GOAL OF THE EXERCISE
Scan the records for "list" and copy each line that contains it.

SUPPLIED RECORDS
(* ===== verification/VrrpRouter.v ===== *)
(** * The VRRP router (ryu/services/protocols/vrrp: router.py, monitor.py, event.py, api.py)

    The state machine of one virtual router with its timers, the filter in front of it
    and the calls of its clients.  A timer is the thread it has started: waiting, done
    (its handler has put an event in the queue of the application) or none.  A step of
    the world is a timer that expires, an event that arrives or the handling of the first
    event of the queue; an exception ends the event loop.  What an exception leaves of a
    cached packet object is not tracked, as nothing is handled after it. *)

From Stdlib Require Import ZArith QArith Lia Lqa.
From stdpp Require Import base list gmap strings numbers.
From S2P Require Import Prelude Struct PktUtils PktHeaders PktTransport Packet Ipv6 VrrpPkt.

#[local] Open Scope Z_scope.
Import Vrrp.

(** ** Timers *)

Inductive timer := Idle | Waiting (interval : Q) | Fired.

Definition timer_start (interval : Q) (t : timer) : timer := Waiting interval.
Definition timer_cancel (t : timer) : timer := Idle.
Definition is_running (t : timer) : bool := match t with Idle => false | _ => true end.

(** ** Configuration and events *)

Record VRRPConfig := MkConfig {
  c_version : Z; c_vrid : Z; admin_state : option string; c_priority : Z;
  c_ip_addresses : list string; advertisement_interval : Q; preempt_mode : bool;
  preempt_delay : Q; accept_mode : bool; c_is_ipv6 : bool; statistics_interval : Q }.

Definition address_owner (c : VRRPConfig) : bool := c_priority c =? VRRP_PRIORITY_ADDRESS_OWNER.

Record VRRPInterface := MkInterface { primary_ip_address : string; vlan_id : option Z }.

Record config_change := MkChange {
  ch_priority : option Z; ch_advertisement_interval : option Q; ch_preempt_mode : option bool;
  ch_preempt_delay : option Q; ch_accept_mode : option bool }.

Inductive vstate := Initialize | Master | Backup.

#[global] Instance vstate_eq_dec : EqDecision vstate.
Proof. solve_decision. Defined.

(** The change a client asks for, as a number or a truth value is used as a delay. *)
Definition py_number (b : bool) : Q := if b then 1 # 1 else 0 # 1.

(** [api.vrrp_config_change]: the positional arguments of the event are priority,
    interval, preemption and its delay. *)
Definition vrrp_config_change (priority : option Z) (interval : option Q)
    (preempt accept : option bool) : config_change :=
  MkChange priority interval preempt (py_number <$> accept) None.

Definition apply_change (ch : config_change) (c : VRRPConfig) : VRRPConfig :=
  MkConfig (c_version c) (c_vrid c) (admin_state c) (default (c_priority c) (ch_priority ch)) (c_ip_addresses c)
    (default (advertisement_interval c) (ch_advertisement_interval ch))
    (default (preempt_mode c) (ch_preempt_mode ch)) (default (preempt_delay c) (ch_preempt_delay ch))
    (default (accept_mode c) (ch_accept_mode ch)) (c_is_ipv6 c) (statistics_interval c).

Section Router.
Context `{C : AddrConv} (e : endian) (X : Others).

Abbreviation pkt := (list (item (with_vrrp e X))).

Inductive event :=
  | EvMasterDown
  | EvAdver
  | EvPreemptDelay
  | EvStatisticsOut
  | EvReceived (packet : pkt)
  | EvShutdown
  | EvConfigChange (ch : config_change).

Inductive effect := StateChanged (old : option vstate) (new : vstate) | Transmit (data : bytes).

Record t := MkT {
  interface : VRRPInterface; config : VRRPConfig;
  tx_vrrp_packets : Z; tx_vrrp_zero_prio_packets : Z;
  master_adver_interval : option Q;
  state : option vstate; cached : option vrrp;
  master_down_timer : timer; adver_timer : timer; preempt_delay_timer : timer; stats_out_timer : timer;
  out : list effect }.

Definition init (i : VRRPInterface) (c : VRRPConfig) : t :=
  MkT i c 0 0 None None None Idle Idle Idle Idle [].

WRITTEN RESPONSE
From stdpp Require Import base list gmap strings numbers.
  c_ip_addresses : list string; advertisement_interval : Q; preempt_mode : bool;
Abbreviation pkt := (list (item (with_vrrp e X))).
  out : list effect }.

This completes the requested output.